=== Section Start ===
(** The last block of a sequence ends where the sequence ends. *)
Lemma blocks_at_snoc s w p size a bp e :
  blocks_at s bp (w ++ [(p, size, a)]) e <->
  blocks_at s bp w p /\ block_ok s p size a /\ p + size = e.
Proof.
  rewrite blocks_at_app. cbn. split.
  - intros (mid & H1 & -> & H2 & H3). auto.
  - intros (H1 & H2 & H3). exists p. auto.
Qed.

End Blocks.

(** * Coalescing keeps the heap well formed *)

Section Coalescing.

Lemma snoc_cases (A : Type) (l : list A) :
  l = [] \/ exists l' x, l = l' ++ [x].
Proof.
  induction l as [|x l' _] using rev_ind.
  - left. reflexivity.
  - right. exists l', x. reflexivity.
Qed.

(** The tag found just below [bp]: the footer of the last block of [w1], or
    of the prologue when [w1] is empty. *)
Lemma prev_tag s w1 bp :
  0 <= mem_heap_lo s ->
  READ s (mem_heap_lo s + 1 * WSIZE) = PACK DSIZE 1 /\
  READ s (mem_heap_lo s + 2 * WSIZE) = PACK DSIZE 1 ->
  blocks_at s (first_block s) w1 bp ->
  exists pb ps pa,
    READ s (bp - 8) = PACK ps pa /\ READ s (pb - 4) = PACK ps pa /\
    pb + ps = bp /\ 8 <= ps /\ ps mod 8 = 0 /\ (pa = 0 \/ pa = 1) /\
    mem_heap_lo s + 8 <= pb /\
    blk_alloc (last w1 sentinel) = pa /\
    (pa = 0 -> exists w1', w1 = w1' ++ [(pb, ps, 0)]).
Proof.
  intros Hlo [Hp1 Hp2] Hw.
  destruct (snoc_cases _ w1) as [-> | (w1' & [[pb ps] pa] & ->)].
  - cbn in Hw. subst bp.
    exists (mem_heap_lo s + 8), 8, 1. unfold_macros.
    replace (mem_heap_lo s + 4 * 4 - 8) with (mem_heap_lo s + 2 * 4) by lia.
    replace (mem_heap_lo s + 8 - 4) with (mem_heap_lo s + 1 * 4) by lia.
    repeat split; auto; try lia.
  - apply blocks_at_snoc in Hw. destruct Hw as (Hw & Hb & He).
    pose proof (blocks_at_le _ _ _ _ Hw) as Hle.
    exists pb, ps, pa. rewrite last_last. unfold blk_alloc. cbn [snd].
    unfold_macros. destruct Hb as (H1 & H2 & H3 & H4 & H5 & H6).
    replace (bp - 8) with (pb + ps - 8) by lia.
    repeat split; auto; try lia.
    intros ->. exists w1'. reflexivity.
Qed.
Lemma pipeline_events e serverInfo clientProto serverProto query :
  let tr := processIncomingQuery e serverInfo clientProto serverProto query in
  none_of is_task_event tr /\
  (count_events is_notice_begin tr <= 1)%nat /\
  (count_events is_verdict tr <= 1)%nat /\
  (count_events is_client_write tr <= 1)%nat /\
  count_events is_client_write tr = count_events is_notice_success tr /\
  Forall (fun ev => forall q, upstream_payload ev = Some q ->
                      q = rewrittenQuery e clientProto query) tr /\
  (forall si, serverInfo = Some si ->
     (Proto si = StampProtoTypeDoH -> none_of is_dnscrypt_exchange tr) /\
     (Proto si = StampProtoTypeDNSCrypt -> none_of is_doh_exchange tr) /\
     (Proto si <> StampProtoTypeOther -> none_of is_fatal tr)) /\
  (String.eqb serverProto "udp" = false -> String.eqb clientProto "udp" = false ->
   none_of is_udp_only tr).
Proof.
  intros tr. subst tr.
  destruct (processIncomingQuery_cases e serverInfo clientProto serverProto query)
    as [Hnil | (si & t & Hsi & Hlen & Ht & _ & Hcases)].
  { rewrite Hnil. unfold none_of, count_events. simpl.
    repeat split; try constructor; try lia. }
  destruct (queryStage_events e si clientProto serverProto query)
    as (Q1 & Q2 & Q3 & Q4 & Q5 & Q6 & Q7 & Q8 & Q9 & Q10 & Q11).
  cbv zeta in *. rewrite <- Ht in *.
  destruct Hcases as [Htr | (response & Hresp & Htr)]; rewrite Htr.
  - rewrite (count_events_none _ _ Q2), (count_events_none _ _ Q3).
    refine (conj Q1 (conj Q4 (conj Q5 (conj _ (conj _ (conj Q7 (conj _ (fun H _ => Q11 H)))))))).
    + lia.
    + reflexivity.
    + intros si' Hsi'. rewrite Hsi in Hsi'. injection Hsi' as <-.
      split; [exact Q8|]. split; [exact Q9|exact Q10].
  - destruct (replyStage_events e clientProto response)
      as (R1 & R2 & R3 & R4 & R5 & R6 & R7 & R8 & R9 & R10).
    cbv zeta in *. rewrite Hresp in Q6.
    rewrite !count_events_app.
    rewrite (count_events_none _ _ Q2), (count_events_none _ _ Q3),
      (count_events_none _ _ R2), (Q6 ltac:(discriminate)).
    refine (conj _ (conj _ (conj _ (conj _ (conj _ (conj _ (conj _ _))))))).
    + apply none_of_app; assumption.
    + lia.
    + lia.
    + lia.
    + lia.
    + apply Forall_app. split; [exact Q7|].
      eapply Forall_impl; [exact R6|]. intros ev Hev q Hq. congruence.
    + intros si' Hsi'. rewrite Hsi in Hsi'. injection Hsi' as <-.
      split; [|split]; intros Hp; apply none_of_app; auto.
    + intros Hs Hc. apply none_of_app; [apply Q11|apply R10]; assumption.
Qed.
(** What a run of the loop leaves: the frames it dispatched are
    well-formed and their encodings, in order, are the front of the
    buffer; what follows is nothing, or an incomplete frame that is the
    pushback. *)
Lemma write_loop_account (fuel : nat) :
  forall (p0 : option Buffer) (buffer : Buffer) (p : option Buffer) (frames : list Frame),
    write_loop record_frame fuel p0 buffer = Some (p, frames) ->
    Forall well_formed frames /\
    exists rest : Buffer,
      buffer = wire frames ++ rest /\
      (rest <> [] -> incomplete rest /\ p = Some rest) /\
      (rest = [] -> p = pushback_after p0 frames).
Proof.
  induction fuel as [|fuel IH]; intros p0 buffer p frames Hrun.
  - destruct buffer as [|x l]; [|discriminate].
    injection Hrun as <- <-. split; [constructor|]. exists [].
    split; [reflexivity|]. split; [intros H; contradiction | intros _; reflexivity].
  - destruct (buffer_cases buffer) as [-> | [[Hne Hinc] | (f & tail & Hwf & ->)]].
    + injection Hrun as <- <-. split; [constructor|]. exists [].
      split; [reflexivity|]. split; [intros H; contradiction | intros _; reflexivity].
    + rewrite write_loop_incomplete in Hrun by assumption.
      injection Hrun as <- <-. split; [constructor|]. exists buffer.
      split; [reflexivity|].
      split; [intros _; split; [assumption | reflexivity] | intros H; contradiction].
    + destruct Hwf as (Hc & Hk & Hd). unfold encode in Hrun.
      rewrite write_loop_frame in Hrun by assumption.
      destruct (write_loop record_frame fuel (pushback_past p0 tail) tail)
        as [[p' outs]|] eqn:Hrec; [|discriminate].
      injection Hrun as <- <-.
      apply IH in Hrec as (Hall & rest & Htail & Hrest & Hnil).
      destruct f as [c k d]. cbn [frame_channel frame_command frame_data] in *.
      unfold record_frame. cbn [app]. split.
      * constructor; [unfold well_formed; cbn; lia | exact Hall].
      * exists rest. cbn [wire flat_map]. rewrite <- app_assoc.
        split; [f_equal; exact Htail|]. split; [exact Hrest|].
        intros ->. rewrite app_nil_r in Htail. subst tail.
        cbn [pushback_after]. apply Hnil. reflexivity.
Qed.

(** X12.  A write of any bytes calls back without error.  The frames it
    dispatches are well-formed and their encodings, in order, are exactly
    the front of the working buffer (the pushback, then the chunk): no
    byte is skipped or changed.  Bytes that follow them do not start with
    a complete frame, and they are the pushback afterwards. *)
Theorem write_accounts_for_input (this : t) (chunk : Buffer) :
  exists (o : Outcome Frame) (rest : Buffer),
    write_frames this chunk "buffer" = Some o /\
    callback o = Done /\
    Forall well_formed (emitted o) /\
    working_buffer this chunk = wire (emitted o) ++ rest /\
    (rest <> [] -> incomplete rest /\ _pushback (after o) = Some rest).
Proof.
  unfold write_frames, write_with. cbn [String.eqb Ascii.eqb Bool.eqb negb].
  destruct (write_loop_total record_frame (length (working_buffer this chunk))
              None (working_buffer this chunk)) as [[p frames] Hrun]; [lia|].
  rewrite Hrun.
  apply write_loop_account in Hrun as (Hall & rest & Hbuf & Hrest & _).
  eexists. exists rest. split; [reflexivity|].
  cbn [callback emitted after]. repeat split; try assumption.
  - apply Hrest. assumption.
  - cbn [set_pushback _pushback]. apply Hrest. assumption.
Qed.

(** The pushback after a buffer of complete frames: what was there
    before, for at most one frame, and the last frame for more. *)
Lemma pushback_after_cases (p0 : option Buffer) (frames : list Frame) :
  pushback_after p0 frames = p0 \/
  exists (g : Frame) (front : list Frame),
    frames = front ++ [g] /\ pushback_after p0 frames = Some (encode g).
Proof.
  destruct frames as [|f frames]; [left; reflexivity|].
  destruct frames as [|g frames _] using rev_ind; [left; reflexivity|].
  right. exists g, (f :: frames). split; [reflexivity|].
  apply pushback_after_last.
Qed.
=== Section End ===
Could you copy out every line in the listing where the word "Hrun" appears?

  induction fuel as [|fuel IH]; intros p0 buffer p frames Hrun.
    injection Hrun as <- <-. split; [constructor|]. exists [].
    + injection Hrun as <- <-. split; [constructor|]. exists [].
    + rewrite write_loop_incomplete in Hrun by assumption.
      injection Hrun as <- <-. split; [constructor|]. exists buffer.
    + destruct Hwf as (Hc & Hk & Hd). unfold encode in Hrun.
      rewrite write_loop_frame in Hrun by assumption.
      injection Hrun as <- <-.
              None (working_buffer this chunk)) as [[p frames] Hrun]; [lia|].
  rewrite Hrun.
  apply write_loop_account in Hrun as (Hall & rest & Hbuf & Hrest & _).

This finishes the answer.